European Association for the Study of the Liver
In patients with decompensated cirrhosis, the etiologic factor should be removed—particularly alcohol consumption and hepatitis B or C virus infection—as this strategy is associated with decreased risk of decompensation and increased survival.
Strategies based on targeting abnormalities in gut-liver axis by antibiotic administration (ie, rifaximin), improving the disturbed systemic circulatory function (ie, long-term albumin administration), decreasing the inflammatory state (ie, statins), and reducing portal hypertension (ie, beta blockers) have shown potential benefit to decrease cirrhosis progression in patients with decompensated cirrhosis.
A diagnostic paracentesis is recommended in all patients with new-onset grade 2 or 3 ascites, or in those hospitalized for worsening of ascites or any complication of cirrhosis.
Neutrophil count and culture of ascitic fluid culture (bedside inoculation blood culture bottles with 10 ml fluid each) should be performed to exclude bacterial peritonitis. A neutrophil count above 250 cells/µL is required to diagnose spontaneous bacterial peritonitis (SBP).
Ascitic total protein concentration should be performed to identify patients at higher risk of developing SBP.
The serum ascites albumin gradient (SAAG) should be calculated when the cause of ascites is not immediately evident, and/or when conditions other than cirrhosis are suspected.
Cytology should be performed to differentiate malignancy-related from non-malignant ascites.

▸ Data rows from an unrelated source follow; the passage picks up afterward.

Lemma broadcast_loop_type_errors sid d ks :
  type_errors_only (broadcast_loop sid d ks).
Proof.
  induction ks as [|k ks IH]; simpl; [apply type_errors_ret|].
  apply type_errors_bind; [|intros _; exact IH].
  unfold broadcast_step. apply type_errors_bind; [apply type_errors_gets|].
  intros [|c]; [apply type_errors_throw|].
  apply type_errors_bind; [apply type_errors_gets|]. intros cid.
  destruct (decide _); [|apply type_errors_ret].
  apply type_errors_bind; [apply type_errors_modify|]. intros _.
  apply listen_type_errors.
Qed.

(** X6.  The only exception a broadcast ends with is a TypeError: a slot
    was cleared, or a handler missed one of its elements or was handed
    [null] or [undefined]. *)
Theorem broadcast_throws_type_errors (sid : option Z) (d : data) (s : state)
    (e : exn) :
  fst (uiSubscriber_broadcast sid d s) = Throw e → e = TypeError.
Proof.
  unfold uiSubscriber_broadcast, bind, modify, gets. simpl.
  apply broadcast_loop_type_errors.
Qed.

(** On the page whose banner has no [h1] the handler of the banner throws
    during the broadcast of the login box. *)
Lemma broadcast_throws_type_errors_witness :
  let s := Sample.booted false Hardened "bob" in
  ∃ e, fst (uiSubscriber_broadcast (Some 3250) (login_payload Hardened "bob") s)
       = Throw e ∧ e = TypeError.
Proof.
  assert (fst (uiSubscriber_broadcast (Some 3250)
                 (login_payload Hardened "bob")
                 (Sample.booted false Hardened "bob")) = Throw TypeError) as H.
  { vm_compute. reflexivity. }
  exists TypeError. split; [exact H|].
  exact (broadcast_throws_type_errors (Some 3250)
           (login_payload Hardened "bob")
           (Sample.booted false Hardened "bob") TypeError H).
Defined.

(** ** What a broadcast leaves alone *)

(** The handler of [c] changes no element that [c] has not bound. *)
Lemma listen_untouched c d e s :
  (∀ p, ¬ plays (heap s c) e p) →
  dom (snd (listen c d s)) e = dom s e.
Proof.
  intros Hp.
  assert (loginLinkElem (heap s c) ≠ Some e) as Hl by exact (Hp PLink).
  assert (welcomeElem (heap s c) ≠ Some e) as Hw by exact (Hp PWelcome).
  assert (formElem (heap s c) ≠ Some e) as Hf by exact (Hp PForm).
  assert (headlineElem (heap s c) ≠ Some e) as Hh by exact (Hp PHeadline).
  unfold listen. rewrite (bind_normal (field c comp_role) _ s _ s eq_refl).
  destruct (comp_role (heap s c)).
  - reflexivity.
  - unfold navComponent_listen, navComponent_showLogoutLink, bind, prop.
    destruct (get_field d "loggedIn") as [x|p]; [reflexivity|]. simpl.
    destruct (truthy p); [|reflexivity].
    destruct (loginLinkElem (heap s c)) as [l|]; [|reflexivity].
    simpl. rewrite fn_lookup_insert_ne by congruence. reflexivity.
  - unfold loginComponent_listen, bind, prop.
    destruct (get_field d "loggingOut") as [x|p]; [reflexivity|]. simpl.
    destruct (truthy p); [|reflexivity].
    unfold loginComponent_logout, bind, field, gets. simpl.
    destruct (welcomeElem (heap s c)) as [w|] eqn:Ew; [|reflexivity].
    destruct (formElem (heap s c)) as [f|] eqn:Ef;
      repeat (progress (simpl; rewrite ?Ew, ?Ef));
      now rewrite !fn_lookup_insert_ne by congruence.
  - unfold bannerComponent_listen, bind, field, gets, prop. simpl.
    destruct (headlineElem (heap s c)) as [h|];
      destruct (get_field d "username") as [x|p]; simpl; try reflexivity.
    now rewrite fn_lookup_insert_ne by congruence.
Qed.

Lemma broadcast_loop_untouched sid d e s0 ks : ∀ s,
  same_registry s0 s →
  (∀ c p, registered c s0 → ¬ plays (heap s0 c) e p) →
  dom (snd (broadcast_loop sid d ks s)) e = dom s e.
Proof.
  induction ks as [|k ks IH]; intros s Hreg Hb; [reflexivity|].
  simpl. unfold bind.
  destruct (broadcast_step_spec sid d k s) as (Hreg1 & _).
  assert (dom (snd (broadcast_step sid d k s)) e = dom s e) as Hd.
  { unfold broadcast_step, bind, gets, field, modify. simpl.
    destruct (Obj.read k (components s)) as [|c] eqn:Er; [reflexivity|].
    destruct (decide _); [|reflexivity].
    destruct Hreg as (Hc & Hh & _).
    apply (listen_untouched c d e (add_invoked (c, d) s)).
    intros p. simpl. rewrite Hh. apply Hb.
    apply read_registered with (k := k). now rewrite <- Hc. }
  destruct (broadcast_step sid d k s) as [[[]|x] s1]; simpl in *.
  - rewrite <- Hd. apply IH; [etransitivity; eassumption | exact Hb].
  - exact Hd.
Qed.

(** X7.  A broadcast shows and hides no element of the page but those that
    a registered component has bound: the classes of every other element,
    and its value, are the same after the broadcast, however it ends. *)
Theorem broadcast_touches_bound_only (sid : option Z) (d : data) (s : state)
    (e : eref) :
  (∀ c p, registered c s → ¬ plays (heap s c) e p) →
  let s' := snd (uiSubscriber_broadcast sid d s) in
  classList (dom s' e) = classList (dom s e) ∧
  value (dom s' e) = value (dom s e).
Proof.
  intros Hb. cbv zeta.
  assert (dom (snd (uiSubscriber_broadcast sid d s)) e = dom s e) as ->.
  { unfold uiSubscriber_broadcast, bind, modify, gets. simpl.
    exact (broadcast_loop_untouched sid d e (add_broadcast (sid, d) s) _
             (add_broadcast (sid, d) s) (reflexivity _) Hb). }
  split; reflexivity.
Qed.

(** No component of the sample page has bound the username field. *)
Lemma sample_username_unbound c p :
  ¬ plays (heap (Sample.booted true Hardened "bob") c) 4%nat p.
Proof.
  intros H. destruct c as [|[|[|c]]]; destruct p; vm_compute in H;
    discriminate.
Qed.

(** The login broadcast on the sample page leaves the username field. *)
Lemma broadcast_touches_bound_only_witness :
  let s := Sample.booted true Hardened "bob" in
  let s' := snd (uiSubscriber_broadcast (Some 3250)
                   (login_payload Hardened "bob") s) in
  (∀ c p, registered c s → ¬ plays (heap s c) 4%nat p) ∧
  classList (dom s' 4%nat) = classList (dom s 4%nat) ∧
  value (dom s' 4%nat) = value (dom s 4%nat).
Proof.
  split; [intros c p _; apply sample_username_unbound|].
  apply (broadcast_touches_bound_only (Some 3250)
           (login_payload Hardened "bob")
           (Sample.booted true Hardened "bob") 4%nat).
  intros c p _. apply sample_username_unbound.
Defined.

(** ** What an initialisation leaves alone *)

#[global] Instance inits_preorder c k : PreOrder (inits c k).
Proof.
  split.
  - intros s. repeat split.
  - intros s1 s2 s3 (?&?&?&?&?&Ha&?&Ka) (?&?&?&?&?&Hb&?&Kb).
    repeat split; try congruence.
    + intros c' Hc. rewrite (Hb c' Hc). now apply Ha.
    + intros k' Hk. rewrite (Kb k' Hk). now apply Ka.
Qed.

Lemma update_comp_inits c k f :
  (∀ x, comp_role (f x) = comp_role x) → keeps (inits c k) (update_comp c f).
Proof.
  intros Hf s. unfold update_comp, modify, inits. simpl.
  repeat split.
  - intros c' Hc. now rewrite fn_lookup_insert_ne by congruence.
  - rewrite fn_lookup_insert. apply Hf.
Qed.

Lemma addEventListener_inits c k o ev h :
  keeps (inits c k) (addEventListener o ev h).
Proof.
  unfold addEventListener. keeps_step; [keeps_step|].
  intros s. repeat split.
Qed.

Lemma query_inits doc c k a sel : keeps (inits c k) (query doc a sel).
Proof. destruct a; simpl; keeps_step. Qed.

Lemma register_inits c el r :
  keeps (inits c (Some (Num.random_id r))) (register c el r).
Proof.
  intros s.
  unfold register, update_comp, uiSubscriber_subscribe, bind, modify, field,
    gets, deref.
  simpl. rewrite !fn_lookup_insert. simpl.
  destruct (Obj.read _ _); simpl; repeat split; simpl;
    try (intros c' Hc; now rewrite !fn_lookup_insert_ne by congruence);
    try (now rewrite fn_lookup_insert);
    try (intros k' Hk; rewrite fn_lookup_insert; now apply get_set_ne).
Qed.

Lemma initComponent_inits v c el r :
  keeps (inits c (Some (Num.random_id r))) (uiComponent_initComponent v c el r).
Proof.
  destruct v; simpl; [apply register_inits|].
  apply keeps_try_catch; [typeclasses eauto | |].
  - destruct (absent el); [keeps_step | apply register_inits].
  - intros e s. repeat split.
Qed.

Ltac inits_step :=
  first
    [ apply initComponent_inits
    | apply query_inits
    | apply addEventListener_inits
    | apply update_comp_inits; intros ?; reflexivity
    | keeps_step ].

Lemma init_inits doc v c el r :
  keeps (inits c (Some (Num.random_id r))) (init doc v c el r).
Proof.
  unfold init. keeps_step; [keeps_step|].
  destruct a; unfold uiComponent_init, navComponent_init, loginComponent_init,
    bannerComponent_init.
  - apply initComponent_inits.
  - repeat inits_step.
  - repeat inits_step.
  - destruct v; repeat inits_step.
Qed.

Since the development of grade 2 or 3 ascites in patients with cirrhosis is associated with reduced survival, liver transplantation (LT) should be considered as a potential treatment option.
A moderate restriction of sodium intake (80–120 mmol/day, corresponding to 4.6–6.9 g of salt) is recommended in patients with moderate, uncomplicated ascites. This is generally equivalent to a no-added-salt diet with avoidance of pre-prepared meals. Adequate nutritional education of patients on how to manage dietary sodium is also recommended.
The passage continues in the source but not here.